Tonight, we headed for The Port House (http://porthouse.ie), a stylish tapas restaurant on The Strand. The atmospheric restaurant, which is well located for the West End, resembles a cellar (exposed brick and steel) and is illuminated predominantly by candlelight. It was a good choice – the food and the service were both excellent. We finished up there with a cocktail and then ended the evening with more cocktails at The Covent Garden Cocktail Club!
The following day was warm and sunny so I started off with a stroll through beautiful Hyde Park, past the ducks and swans on The Serpentine… As usual, what looked to be a short distance on my map turned out to be much further than I thought and I was glad to eventually get on the tube for a sit down!
My next stop was Borough Market (http://boroughmarket.org.uk/), London’s oldest food market, as I had heard a lot about it but had never been… It is foodie heaven and definitely worth a visit if you have time! There are hundreds of stalls selling every type of food (both cooked and raw) that you can think of, and many stallholders give out samples for you to try before you buy.
After lunch (a picnic in the park – you have to make the most of it when you get good weather in the UK!), I headed to Trafalgar Square and the National Gallery (http://www.nationalgallery.org.uk/). Again, make sure you pick up a map on arrival – without one you will end up going round in circles as the layout is quite confusing! As I had been many times before, I just wandered around the galleries, stopping to look at whatever caught my eye, including the very ornate ceilings! As it had now started to rain, the gallery was getting quite busy so I left…

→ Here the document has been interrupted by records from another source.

(** ** The directory walk *)

Lemma resolve_from_later s s' d ps d' : moved = false → le s s' → resolve_from s d ps = Some d' → resolve_from s' d ps = Some d'.
Proof.
  intros Hm Hle. revert d. induction ps as [|c ps IH]; intros d; cbn [resolve_from]; [done|].
  destruct (f_dirs s !! (d, Sub c)) as [i|] eqn:Ed; [|done]. rewrite (le_subs _ _ _ Hle Hm _ _ _ Ed).
  destruct (f_nodes s !! i) as [[| |]|] eqn:En; [done| |done..]. rewrite (le_folder _ _ _ Hle _ En). apply IH.
Qed.

Lemma place_later s s' ps d : le s s' → place ps d s → place ps d s'.
Proof. intros Hle Hp Hm. eapply resolve_from_later; [done|done|by apply Hp]. Qed.

Lemma walk_ok create d ps m s :
  okp (walk create d ps) m s (λ d' m' s', m' = m ∧ (moved = false → resolve_from s' d ps = Some d')).
Proof.
  revert d s. induction ps as [|c ps IH]; intros d s; cbn [walk].
  { apply ret_ok. intros s' _. by split. }
  apply (try_ok _ _ _ _ (kept m)).
  { destruct create; [|by apply ret_ok]. apply file_ok_call. intros s1 _. split; [done|]. intros x m' s2 _ Hx. cbn in Hx. subst m'.
    destruct x; (by apply ret_ok) || apply raise_ok. }
  intros created m1 s1 _ ->. apply file_ok_call. intros s2 H2. split; [done|]. intros x m' s3 H3 [-> Hx].
  destruct x as [i| | | |]; [|apply raise_ok..]. destruct (Hx i eq_refl) as [Hf Hd].
  apply (try_ok _ _ _ _ (kept m)).
  { destruct created; [|by apply ret_ok]. apply (try_ok _ _ _ _ (kept m)); [by apply osb_kept|]. intros [] m4 s4 _ ->. by apply osb_kept. }
  intros [] m4 s4 H4 ->. eapply file_ok_weaken; [apply IH|]. intros [e|d'] m5 s5 H5; [done|]. intros [-> Hr]. split; [done|]. intros Hm. cbn [resolve_from].
  assert (le s3 s5) as H35 by by etrans.
  rewrite (le_subs _ _ _ H35 Hm _ _ _ (Hd Hm)), (le_folder _ _ _ H35 _ Hf). by apply Hr.
Qed.

Lemma open_directory_ok create ps m s : okp (open_directory_nofollow create ps) m s (λ d m' s', m' = m ∧ place ps d s').
Proof.
  unfold open_directory_nofollow. destruct (absolute_nofollow_path ps); [|apply raise_ok]. apply file_ok_call. intros s1 _. split; [done|].
  intros x m' s2 _ [-> Hx]. destruct x as [r| | | |]; [|apply raise_ok..]. specialize (Hx r eq_refl). subst r. apply walk_ok.
Qed.

Lemma fstat_ok i m s : okp (os (Fstat i)) m s (λ st m' _, m' = m ∧ st_ino st = i).
Proof. apply os_ok. intros s1 _. split; [done|]. intros st m' s2 _ [-> Hx] s3 _. split; [done|by apply Hx]. Qed.

Lemma assert_directory_ok d ps m s : okp (assert_directory_identity d ps) m s (kept m).
Proof.
  unfold assert_directory_identity. eapply file_ok_bind; [apply open_directory_ok|]. intros [e|current] m1 s1 _; [destruct e; intros _; apply raise_ok|].
  intros [-> _]. eapply try_ok; [apply fstat_ok|]. intros st m2 s2 _ [-> _]. eapply try_ok; [apply fstat_ok|]. intros st' m3 s3 _ [-> _].
  by apply require_ok.
Qed.

(** ** Writing *)

(** An open file of these bytes. *)
Definition open_with (m : mode) (i : nat) (b : bytes) (ro : bool) (m' : mode) : Prop :=
  m_open m' !! i = Some (b, ro) ∧ m_temps m' = m_temps m ∧ m_won m' = m_won m.

Lemma wrote_open i v m : m_open (wrote i v m) !! i = v.
Proof. apply lookup_partial_alter_eq. Qed.

Lemma write_all_ok n i rest b ro m s : m_open m !! i = Some (b, ro) → okp (write_all n i rest) m s (λ _ m' _, open_with m i (b ++ rest) ro m').
Proof.
  revert rest b m s. induction n as [|n IH]; intros rest b m s Hi; destruct rest as [|c rest]; cbn [write_all].
  - apply ret_ok. intros s' _. rewrite app_nil_r. by split_and!.
  - apply raise_ok.
  - apply ret_ok. intros s' _. rewrite app_nil_r. by split_and!.
  - eapply try_ok.
    { apply os_ok. intros s1 _. split; [by eexists|]. intros j m' s2 _ [Hj Hx] s3 _. specialize (Hx b ro Hi).
      exact (conj Hj Hx : (λ (j : nat) m' (_ : fs), 0 < j ≤ length (c :: rest) ∧ m' = wrote i (Some (b ++ take j (c :: rest), ro)) m) j m' s3). }
    cbn beta. intros j m' s' _ [Hj ->]. eapply file_ok_weaken; [apply IH; apply wrote_open|]. intros [|[]] m2 s2 _; [done|].
    intros (H1 & H2 & H3). split_and!; [|done|done]. by rewrite <-app_assoc, take_drop in H1.
Qed.

Lemma chmod_ok i b ro m s : m_open m !! i = Some (b, ro) → okp (osb (Chmod i) Os_error) m s (λ _ m' _, open_with m i b true m').
Proof.
  intros Hi. apply osb_ok. intros s1 _. split; [by eexists|]. intros m' s2 _ Hx s3 _. rewrite (Hx b ro Hi). split_and!; [apply wrote_open|done|done].
Qed.

(** A temporary file of its own. *)
Definition own (n : string) (k i : nat) (m' : mode) : Prop := m_temps m' !! k = Some i ∧ m_open m' !! i = Some ([], false).

Lemma opens_own n k i m : own n k i (opens k i m).
Proof. split; apply lookup_insert_eq. Qed.

(** ** What a name led to *)

(** [i] was given the current name not before the last name it had in [s]. *)
Definition not_stale (s s' : fs) (d : nat) (n : string) (i : nat) : Prop := ∃ pos, log s' d n !! pos = Some i ∧ length (log s d n) ≤ S pos.
(** * Prescriptive analytics over the insurance dataset: the six PuLP models

    A shallow embedding of [main.py].  The script loads a table of insurance
    records with pandas, and builds, solves and reports six linear /
    mixed-integer models with PuLP.

    Conventions of the embedding.
    - In the models and their meaning (module [Pulp], and the script)
      numbers are exact rationals ([Q]); a decimal literal of the script
      ([0.3], [0.15], ...) stands for the rational it denotes.  This is the
      linear program the script writes down.  Where the rounding of Python
      floats decides a property (whether the order of a sum matters), module
      [Float64] has the same expression algebra over binary64 numbers.
    - A pandas [DataFrame] is a row count together with a finite map from
      column names to columns; reading an absent column raises [KeyError].
    - A PuLP affine expression is an insertion-ordered dictionary from
      variables to coefficients plus a constant; a constraint is stored as
      [expression (<= | >= | ==) 0]; a problem is an objective, a sense and
      the ordered list of its constraints.
    - The numeric solver is an external collaborator.  Where the script calls
      [solve()], the embedding runs what [LpProblem.solve] does around the
      solver ([LpProblem_solve]) and takes the solver itself as a function
      from problems to results; its contract is the relation [solves]. *)

From Stdlib Require Import Floats.
From Stdlib Require Import QArith Lqa Lia ZArith List Ascii String.
From stdpp Require Import gmap strings pretty.

Local Open Scope Q_scope.

(* Decimal literals of binary64 numbers denote the nearest binary64 value,
   as in Python. *)
Set Warnings "-inexact-float".

(** ** Python exceptions and the error monad *)

Inductive Exn : Type :=
| KeyError (key : string)
| TypeError.

Inductive result (A : Type) : Type :=
| Ok (a : A)
| Raise (e : Exn).
Arguments Ok {A} a.
Arguments Raise {A} e.

#[global] Instance result_ret : MRet result := fun A a => Ok a.
#[global] Instance result_bind : MBind result := fun A B f r =>
  match r with
  | Ok a => f a
  | Raise e => Raise e
  end.

Fixpoint mapM {A B} (f : A -> result B) (l : list A) : result (list B) :=
  match l with
  | [] => Ok []
  | a :: l' => b ← f a; bs ← mapM f l'; Ok (b :: bs)
  end.

(** ** PuLP: variables, affine expressions, constraints, problems *)

Module Pulp.

Inductive LpCategory : Type := LpContinuous | LpInteger | LpBinary.

Record LpVariable : Type := mkVar {
  name : string;
  lowBound : option Q;
  upBound : option Q;
  cat : LpCategory
}.

(** [LpVariable(name, lowBound, upBound, cat)].  The constructor never
    raises; for the category Binary it overrides whatever bounds were passed
    with 0 and 1 and stores the variable as an Integer one. *)
Definition LpVariable_init (n : string) (lb ub : option Q) (c : LpCategory)
  : LpVariable :=
  match c with
  | LpBinary => mkVar n (Some 0) (Some 1) LpInteger
  | _ => mkVar n lb ub c
  end.

(** [LpVariable.dicts(name, indices, lowBound, upBound, cat)]: one variable
    per index, named [name_index], returned as a dictionary from index to
    variable (in index order). *)
Definition dicts {I : Type} (show : I -> string) (n : string) (indices : list I)
    (lb ub : option Q) (c : LpCategory) : list (I * LpVariable) :=
  map (fun i => (i, LpVariable_init (n +:+ "_" +:+ show i) lb ub c)) indices.

(** An affine expression: the ordered dictionary of its terms and a
    constant.  The dictionary's key is the variable object; variables of one
    problem have distinct names, and the key is compared by name. *)
Record LpAffineExpression : Type := mkExpr {
  terms : list (LpVariable * Q);
  constant : Q
}.

Definition empty_expr : LpAffineExpression := mkExpr [] 0.

(** [LpAffineExpression(v)] for a variable [v]. *)
Definition of_var (v : LpVariable) : LpAffineExpression := mkExpr [(v, 1)] 0.

(** [addterm(key, value)]: add to the coefficient of a key already present,
    append a new key at the end.  The coefficients are added as rationals
    here; [Float64.addterm] is the same function with the binary64 addition
    that Python performs on floats. *)
Fixpoint addterm (v : LpVariable) (c : Q) (ts : list (LpVariable * Q))
  : list (LpVariable * Q) :=
  match ts with
  | [] => [(v, c)]
  | (v', c') :: ts' =>
      if String.eqb (name v') (name v) then (v', c' + c) :: ts'
      else (v', c') :: addterm v c ts'
  end.

Definition addterms (ts other : list (LpVariable * Q)) : list (LpVariable * Q) :=
  fold_left (fun acc t => addterm (fst t) (snd t) acc) other ts.

(** [e.addInPlace(other)], which is also [e + other]. *)
Definition addInPlace (e other : LpAffineExpression) : LpAffineExpression :=
  mkExpr (addterms (terms e) (terms other)) (constant e + constant other).

(** [e.subInPlace(other)], which is also [e - other]. *)
Definition subInPlace (e other : LpAffineExpression) : LpAffineExpression :=
  mkExpr (addterms (terms e) (map (fun t => (fst t, - snd t)) (terms other)))
         (constant e - constant other).

(** [e - c] for a number [c]. *)
Definition sub_const (e : LpAffineExpression) (c : Q) : LpAffineExpression :=
  mkExpr (terms e) (constant e - c).

(** [lpSum(vector)]: [LpAffineExpression().addInPlace(vector)]. *)
Definition lpSum (vector : list LpAffineExpression) : LpAffineExpression :=
  fold_left addInPlace vector empty_expr.

(** [e * k] and [k * e] for a number [k]: the result is the empty expression
    when [k] is zero. *)
Definition mul (e : LpAffineExpression) (k : Q) : LpAffineExpression :=
  if Qeq_bool k 0 then empty_expr
  else mkExpr (map (fun t => (fst t, k * snd t)) (terms e)) (constant e * k).

(** [e / k] for a number [k]. *)
Definition div (e : LpAffineExpression) (k : Q) : LpAffineExpression :=
  mkExpr (map (fun t => (fst t, snd t / k)) (terms e)) (constant e / k).

Inductive LpConstraintSense : Type := LpConstraintLE | LpConstraintGE | LpConstraintEQ.

(** A constraint [expr sense 0]. *)
Record LpConstraint : Type := mkConstraint {
  expr : LpAffineExpression;
  csense : LpConstraintSense
}.

(** [lhs <= rhs], [lhs >= rhs], [lhs == rhs] between expressions, and with
    a number on the right. *)
Definition le (lhs rhs : LpAffineExpression) : LpConstraint :=
  mkConstraint (subInPlace lhs rhs) LpConstraintLE.
Definition ge (lhs rhs : LpAffineExpression) : LpConstraint :=
  mkConstraint (subInPlace lhs rhs) LpConstraintGE.
Definition le_const (lhs : LpAffineExpression) (rhs : Q) : LpConstraint :=
  mkConstraint (sub_const lhs rhs) LpConstraintLE.
Definition ge_const (lhs : LpAffineExpression) (rhs : Q) : LpConstraint :=
  mkConstraint (sub_const lhs rhs) LpConstraintGE.
Definition eq_const (lhs : LpAffineExpression) (rhs : Q) : LpConstraint :=
  mkConstraint (sub_const lhs rhs) LpConstraintEQ.

Inductive LpSense : Type := LpMinimize | LpMaximize.

Record LpProblem : Type := mkProblem {
  pname : string;
  sense : LpSense;
  objective : LpAffineExpression;
  constraints : list LpConstraint
}.

(** The variables of a problem are those of its objective and constraints. *)
Definition variables (p : LpProblem) : list LpVariable :=
  map fst (terms (objective p))
  ++ flat_map (fun c => map fst (terms (expr c))) (constraints p).

(** *** Meaning of a problem *)

(** An assignment gives a number to every variable name. *)
Definition Assignment : Type := string -> Q.

Definition eval (a : Assignment) (e : LpAffineExpression) : Q :=
  fold_right (fun t s => snd t * a (name (fst t)) + s) (constant e) (terms e).

Definition holds (a : Assignment) (c : LpConstraint) : Prop :=
  match csense c with
  | LpConstraintLE => eval a (expr c) <= 0
  | LpConstraintGE => 0 <= eval a (expr c)
  | LpConstraintEQ => eval a (expr c) == 0
  end.

Definition is_integer (q : Q) : Prop := exists z : Z, q == inject_Z z.

(** A value is in the domain of a variable when it respects the bounds that
    are set and is whole for a variable that is not Continuous. *)
Definition in_domain (a : Assignment) (v : LpVariable) : Prop :=
  (forall l, lowBound v = Some l -> l <= a (name v)) /\
  (forall u, upBound v = Some u -> a (name v) <= u) /\
  (cat v <> LpContinuous -> is_integer (a (name v))).

Definition feasible (p : LpProblem) (a : Assignment) : Prop :=
  Forall (in_domain a) (variables p) /\ Forall (holds a) (constraints p).

(** The same, as a test that runs. *)
Definition holdsb (a : Assignment) (c : LpConstraint) : bool :=
  match csense c with
  | LpConstraintLE => Qle_bool (eval a (expr c)) 0
  | LpConstraintGE => Qle_bool 0 (eval a (expr c))
  | LpConstraintEQ => Qeq_bool (eval a (expr c)) 0
  end.

Definition is_integerb (q : Q) : bool :=
  (Qnum q mod Zpos (Qden q) =? 0)%Z.

Definition in_domainb (a : Assignment) (v : LpVariable) : bool :=
  match lowBound v with Some l => Qle_bool l (a (name v)) | None => true end
  && match upBound v with Some u => Qle_bool (a (name v)) u | None => true end
  && match cat v with LpContinuous => true | _ => is_integerb (a (name v)) end.

Definition feasibleb (p : LpProblem) (a : Assignment) : bool :=
  forallb (in_domainb a) (variables p) && forallb (holdsb a) (constraints p).

(** [better s u v]: objective value [u] is at least as good as [v]. *)
Definition better (s : LpSense) (u v : Q) : Prop :=
  match s with
  | LpMinimize => u <= v
  | LpMaximize => v <= u
  end.

Definition optimal (p : LpProblem) (a : Assignment) : Prop :=
  feasible p a /\
  forall b, feasible p b ->
    better (sense p) (eval a (objective p)) (eval b (objective p)).

(** *** Results of a solve *)

Inductive LpStatus : Type :=
| LpStatusOptimal | LpStatusNotSolved | LpStatusInfeasible | LpStatusUnbounded.

(** What [solve()] leaves behind: the status, and the value of each variable
    (absent when the solver assigned none). *)
Record Result : Type := mkResult {
  status : LpStatus;
  varValue : gmap string Q
}.

(** [v.value()]. *)
Definition value_var (r : Result) (v : LpVariable) : option Q :=
  varValue r !! name v.

(** [pulp.value(e)]: [None] as soon as a variable has no value. *)
Definition value (r : Result) (e : LpAffineExpression) : option Q :=
  fold_left (fun s t => match s, value_var r (fst t) with
                        | Some s', Some x => Some (s' + x * snd t)
                        | _, _ => None
                        end)
            (terms e) (Some (constant e)).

After a much-needed tea stop, I returned to the hotel, picked up my luggage and got on the tube to St Pancras for the train journey home. If you can, avoid travelling across London in rush hour – it is not a pleasant experience, particularly with a bag and a suitcase!
I love London, but after only a few days there I usually find myself exhausted! My advice is to research attractions that really interest you before you go and focus on them, rather than trying to cram too much into a short space of time and not doing anything justice… And don’t forget to factor in travel time, as London’s attractions are spread over a huge area!